• INSTRUCTIONS TO FOLLOW: Everything in the listing should be restated word for word.

################

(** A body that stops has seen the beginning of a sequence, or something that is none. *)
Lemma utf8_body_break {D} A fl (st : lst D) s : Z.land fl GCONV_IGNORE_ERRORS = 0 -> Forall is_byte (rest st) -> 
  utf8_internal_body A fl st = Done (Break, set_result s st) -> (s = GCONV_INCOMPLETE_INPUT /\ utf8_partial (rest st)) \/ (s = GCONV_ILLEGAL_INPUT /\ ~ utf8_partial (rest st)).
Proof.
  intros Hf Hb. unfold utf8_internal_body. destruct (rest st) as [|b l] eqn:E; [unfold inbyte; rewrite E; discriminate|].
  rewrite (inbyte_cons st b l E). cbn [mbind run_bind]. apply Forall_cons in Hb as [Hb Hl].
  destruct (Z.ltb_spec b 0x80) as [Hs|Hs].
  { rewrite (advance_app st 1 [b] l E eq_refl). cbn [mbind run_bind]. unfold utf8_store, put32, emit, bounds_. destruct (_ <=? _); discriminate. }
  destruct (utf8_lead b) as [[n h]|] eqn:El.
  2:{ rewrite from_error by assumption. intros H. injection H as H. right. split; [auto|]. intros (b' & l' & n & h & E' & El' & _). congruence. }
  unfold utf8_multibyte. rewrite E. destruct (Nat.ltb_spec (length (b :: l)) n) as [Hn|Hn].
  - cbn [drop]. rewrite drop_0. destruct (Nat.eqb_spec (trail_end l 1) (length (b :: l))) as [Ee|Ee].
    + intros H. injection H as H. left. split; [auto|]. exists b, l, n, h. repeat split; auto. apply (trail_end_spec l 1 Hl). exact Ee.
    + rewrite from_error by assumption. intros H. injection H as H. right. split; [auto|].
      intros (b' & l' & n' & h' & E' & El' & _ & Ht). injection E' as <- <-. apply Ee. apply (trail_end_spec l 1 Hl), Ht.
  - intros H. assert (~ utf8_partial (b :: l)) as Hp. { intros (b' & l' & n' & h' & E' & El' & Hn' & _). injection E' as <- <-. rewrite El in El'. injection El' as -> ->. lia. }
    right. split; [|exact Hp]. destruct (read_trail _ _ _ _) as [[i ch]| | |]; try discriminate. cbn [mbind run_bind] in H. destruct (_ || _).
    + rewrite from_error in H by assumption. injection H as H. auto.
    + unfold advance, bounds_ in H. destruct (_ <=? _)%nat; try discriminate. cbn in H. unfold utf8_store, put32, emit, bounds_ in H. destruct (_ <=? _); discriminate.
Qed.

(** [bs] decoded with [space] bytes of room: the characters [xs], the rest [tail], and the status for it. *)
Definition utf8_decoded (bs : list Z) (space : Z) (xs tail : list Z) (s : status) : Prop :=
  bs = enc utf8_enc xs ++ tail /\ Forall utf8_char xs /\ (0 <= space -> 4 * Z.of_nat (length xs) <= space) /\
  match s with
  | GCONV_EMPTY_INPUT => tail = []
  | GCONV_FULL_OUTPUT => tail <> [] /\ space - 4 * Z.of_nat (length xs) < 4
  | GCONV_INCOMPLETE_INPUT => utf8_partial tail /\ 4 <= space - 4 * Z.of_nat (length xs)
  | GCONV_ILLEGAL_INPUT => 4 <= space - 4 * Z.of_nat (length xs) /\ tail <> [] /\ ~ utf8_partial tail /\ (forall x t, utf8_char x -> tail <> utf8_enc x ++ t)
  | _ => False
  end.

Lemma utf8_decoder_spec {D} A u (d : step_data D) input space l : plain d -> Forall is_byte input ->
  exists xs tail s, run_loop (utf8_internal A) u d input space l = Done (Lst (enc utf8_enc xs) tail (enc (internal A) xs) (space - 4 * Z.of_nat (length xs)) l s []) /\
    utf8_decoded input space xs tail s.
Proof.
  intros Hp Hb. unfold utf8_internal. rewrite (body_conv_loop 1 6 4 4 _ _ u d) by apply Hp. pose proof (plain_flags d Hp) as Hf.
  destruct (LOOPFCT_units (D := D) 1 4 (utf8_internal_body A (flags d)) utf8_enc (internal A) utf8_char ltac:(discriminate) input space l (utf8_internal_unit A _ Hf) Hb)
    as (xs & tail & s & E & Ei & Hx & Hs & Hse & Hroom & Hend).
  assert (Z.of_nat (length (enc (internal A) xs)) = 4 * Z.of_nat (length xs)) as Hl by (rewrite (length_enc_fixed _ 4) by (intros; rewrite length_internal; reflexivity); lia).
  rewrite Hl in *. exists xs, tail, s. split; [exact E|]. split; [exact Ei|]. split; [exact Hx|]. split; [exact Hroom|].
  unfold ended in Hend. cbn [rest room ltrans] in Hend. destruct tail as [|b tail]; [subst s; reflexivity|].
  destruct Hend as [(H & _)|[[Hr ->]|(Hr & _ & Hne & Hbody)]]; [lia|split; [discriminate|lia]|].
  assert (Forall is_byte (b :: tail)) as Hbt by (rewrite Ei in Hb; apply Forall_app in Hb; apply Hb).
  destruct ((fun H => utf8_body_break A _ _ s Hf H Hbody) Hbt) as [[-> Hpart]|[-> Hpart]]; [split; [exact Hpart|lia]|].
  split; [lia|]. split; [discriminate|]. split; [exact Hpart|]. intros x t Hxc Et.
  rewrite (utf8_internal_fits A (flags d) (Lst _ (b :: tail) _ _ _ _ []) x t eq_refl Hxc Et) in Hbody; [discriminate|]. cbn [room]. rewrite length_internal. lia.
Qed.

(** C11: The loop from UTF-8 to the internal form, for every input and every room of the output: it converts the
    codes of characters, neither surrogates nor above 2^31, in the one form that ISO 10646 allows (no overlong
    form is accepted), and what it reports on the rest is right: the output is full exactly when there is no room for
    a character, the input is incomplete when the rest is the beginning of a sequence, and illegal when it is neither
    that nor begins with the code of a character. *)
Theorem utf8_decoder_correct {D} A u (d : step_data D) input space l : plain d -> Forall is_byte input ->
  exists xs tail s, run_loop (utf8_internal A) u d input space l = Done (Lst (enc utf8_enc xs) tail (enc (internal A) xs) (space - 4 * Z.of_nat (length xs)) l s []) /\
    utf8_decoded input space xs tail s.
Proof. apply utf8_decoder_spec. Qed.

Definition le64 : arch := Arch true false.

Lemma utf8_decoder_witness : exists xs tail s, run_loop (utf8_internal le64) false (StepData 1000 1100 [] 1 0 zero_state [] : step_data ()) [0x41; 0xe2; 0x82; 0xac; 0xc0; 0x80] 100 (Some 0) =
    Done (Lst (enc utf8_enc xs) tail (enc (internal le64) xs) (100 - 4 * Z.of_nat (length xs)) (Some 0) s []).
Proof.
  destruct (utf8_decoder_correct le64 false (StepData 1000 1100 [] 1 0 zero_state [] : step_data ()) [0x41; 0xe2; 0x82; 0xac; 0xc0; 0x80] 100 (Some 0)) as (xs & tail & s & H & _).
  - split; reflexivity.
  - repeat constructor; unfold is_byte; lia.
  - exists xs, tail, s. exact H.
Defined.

################

• ANSWER TO THE EXERCISE:
(** A body that stops has seen the beginning of a sequence, or something that is none. *)
Lemma utf8_body_break {D} A fl (st : lst D) s : Z.land fl GCONV_IGNORE_ERRORS = 0 -> Forall is_byte (rest st) -> 
  utf8_internal_body A fl st = Done (Break, set_result s st) -> (s = GCONV_INCOMPLETE_INPUT /\ utf8_partial (rest st)) \/ (s = GCONV_ILLEGAL_INPUT /\ ~ utf8_partial (rest st)).
Proof.
  intros Hf Hb. unfold utf8_internal_body. destruct (rest st) as [|b l] eqn:E; [unfold inbyte; rewrite E; discriminate|].
  rewrite (inbyte_cons st b l E). cbn [mbind run_bind]. apply Forall_cons in Hb as [Hb Hl].
  destruct (Z.ltb_spec b 0x80) as [Hs|Hs].
  { rewrite (advance_app st 1 [b] l E eq_refl). cbn [mbind run_bind]. unfold utf8_store, put32, emit, bounds_. destruct (_ <=? _); discriminate. }
  destruct (utf8_lead b) as [[n h]|] eqn:El.
  2:{ rewrite from_error by assumption. intros H. injection H as H. right. split; [auto|]. intros (b' & l' & n & h & E' & El' & _). congruence. }
  unfold utf8_multibyte. rewrite E. destruct (Nat.ltb_spec (length (b :: l)) n) as [Hn|Hn].
  - cbn [drop]. rewrite drop_0. destruct (Nat.eqb_spec (trail_end l 1) (length (b :: l))) as [Ee|Ee].
    + intros H. injection H as H. left. split; [auto|]. exists b, l, n, h. repeat split; auto. apply (trail_end_spec l 1 Hl). exact Ee.
    + rewrite from_error by assumption. intros H. injection H as H. right. split; [auto|].
      intros (b' & l' & n' & h' & E' & El' & _ & Ht). injection E' as <- <-. apply Ee. apply (trail_end_spec l 1 Hl), Ht.
  - intros H. assert (~ utf8_partial (b :: l)) as Hp. { intros (b' & l' & n' & h' & E' & El' & Hn' & _). injection E' as <- <-. rewrite El in El'. injection El' as -> ->. lia. }
    right. split; [|exact Hp]. destruct (read_trail _ _ _ _) as [[i ch]| | |]; try discriminate. cbn [mbind run_bind] in H. destruct (_ || _).
    + rewrite from_error in H by assumption. injection H as H. auto.
    + unfold advance, bounds_ in H. destruct (_ <=? _)%nat; try discriminate. cbn in H. unfold utf8_store, put32, emit, bounds_ in H. destruct (_ <=? _); discriminate.
Qed.

(** [bs] decoded with [space] bytes of room: the characters [xs], the rest [tail], and the status for it. *)
Definition utf8_decoded (bs : list Z) (space : Z) (xs tail : list Z) (s : status) : Prop :=
  bs = enc utf8_enc xs ++ tail /\ Forall utf8_char xs /\ (0 <= space -> 4 * Z.of_nat (length xs) <= space) /\
  match s with
  | GCONV_EMPTY_INPUT => tail = []
  | GCONV_FULL_OUTPUT => tail <> [] /\ space - 4 * Z.of_nat (length xs) < 4
  | GCONV_INCOMPLETE_INPUT => utf8_partial tail /\ 4 <= space - 4 * Z.of_nat (length xs)
  | GCONV_ILLEGAL_INPUT => 4 <= space - 4 * Z.of_nat (length xs) /\ tail <> [] /\ ~ utf8_partial tail /\ (forall x t, utf8_char x -> tail <> utf8_enc x ++ t)
  | _ => False
  end.

Lemma utf8_decoder_spec {D} A u (d : step_data D) input space l : plain d -> Forall is_byte input ->
  exists xs tail s, run_loop (utf8_internal A) u d input space l = Done (Lst (enc utf8_enc xs) tail (enc (internal A) xs) (space - 4 * Z.of_nat (length xs)) l s []) /\
    utf8_decoded input space xs tail s.
Proof.
  intros Hp Hb. unfold utf8_internal. rewrite (body_conv_loop 1 6 4 4 _ _ u d) by apply Hp. pose proof (plain_flags d Hp) as Hf.
  destruct (LOOPFCT_units (D := D) 1 4 (utf8_internal_body A (flags d)) utf8_enc (internal A) utf8_char ltac:(discriminate) input space l (utf8_internal_unit A _ Hf) Hb)
    as (xs & tail & s & E & Ei & Hx & Hs & Hse & Hroom & Hend).
  assert (Z.of_nat (length (enc (internal A) xs)) = 4 * Z.of_nat (length xs)) as Hl by (rewrite (length_enc_fixed _ 4) by (intros; rewrite length_internal; reflexivity); lia).
  rewrite Hl in *. exists xs, tail, s. split; [exact E|]. split; [exact Ei|]. split; [exact Hx|]. split; [exact Hroom|].
  unfold ended in Hend. cbn [rest room ltrans] in Hend. destruct tail as [|b tail]; [subst s; reflexivity|].
  destruct Hend as [(H & _)|[[Hr ->]|(Hr & _ & Hne & Hbody)]]; [lia|split; [discriminate|lia]|].
  assert (Forall is_byte (b :: tail)) as Hbt by (rewrite Ei in Hb; apply Forall_app in Hb; apply Hb).
  destruct ((fun H => utf8_body_break A _ _ s Hf H Hbody) Hbt) as [[-> Hpart]|[-> Hpart]]; [split; [exact Hpart|lia]|].
  split; [lia|]. split; [discriminate|]. split; [exact Hpart|]. intros x t Hxc Et.
  rewrite (utf8_internal_fits A (flags d) (Lst _ (b :: tail) _ _ _ _ []) x t eq_refl Hxc Et) in Hbody; [discriminate|]. cbn [room]. rewrite length_internal. lia.
Qed.

(** C11: The loop from UTF-8 to the internal form, for every input and every room of the output: it converts the
    codes of characters, neither surrogates nor above 2^31, in the one form that ISO 10646 allows (no overlong
    form is accepted), and what it reports on the rest is right: the output is full exactly when there is no room for
    a character, the input is incomplete when the rest is the beginning of a sequence, and illegal when it is neither
    that nor begins with the code of a character. *)
Theorem utf8_decoder_correct {D} A u (d : step_data D) input space l : plain d -> Forall is_byte input ->
  exists xs tail s, run_loop (utf8_internal A) u d input space l = Done (Lst (enc utf8_enc xs) tail (enc (internal A) xs) (space - 4 * Z.of_nat (length xs)) l s []) /\
    utf8_decoded input space xs tail s.
Proof. apply utf8_decoder_spec. Qed.

Definition le64 : arch := Arch true false.

Lemma utf8_decoder_witness : exists xs tail s, run_loop (utf8_internal le64) false (StepData 1000 1100 [] 1 0 zero_state [] : step_data ()) [0x41; 0xe2; 0x82; 0xac; 0xc0; 0x80] 100 (Some 0) =
    Done (Lst (enc utf8_enc xs) tail (enc (internal le64) xs) (100 - 4 * Z.of_nat (length xs)) (Some 0) s []).
Proof.
  destruct (utf8_decoder_correct le64 false (StepData 1000 1100 [] 1 0 zero_state [] : step_data ()) [0x41; 0xe2; 0x82; 0xac; 0xc0; 0x80] 100 (Some 0)) as (xs & tail & s & H & _).
  - split; reflexivity.
  - repeat constructor; unfold is_byte; lia.
  - exists xs, tail, s. exact H.
Defined.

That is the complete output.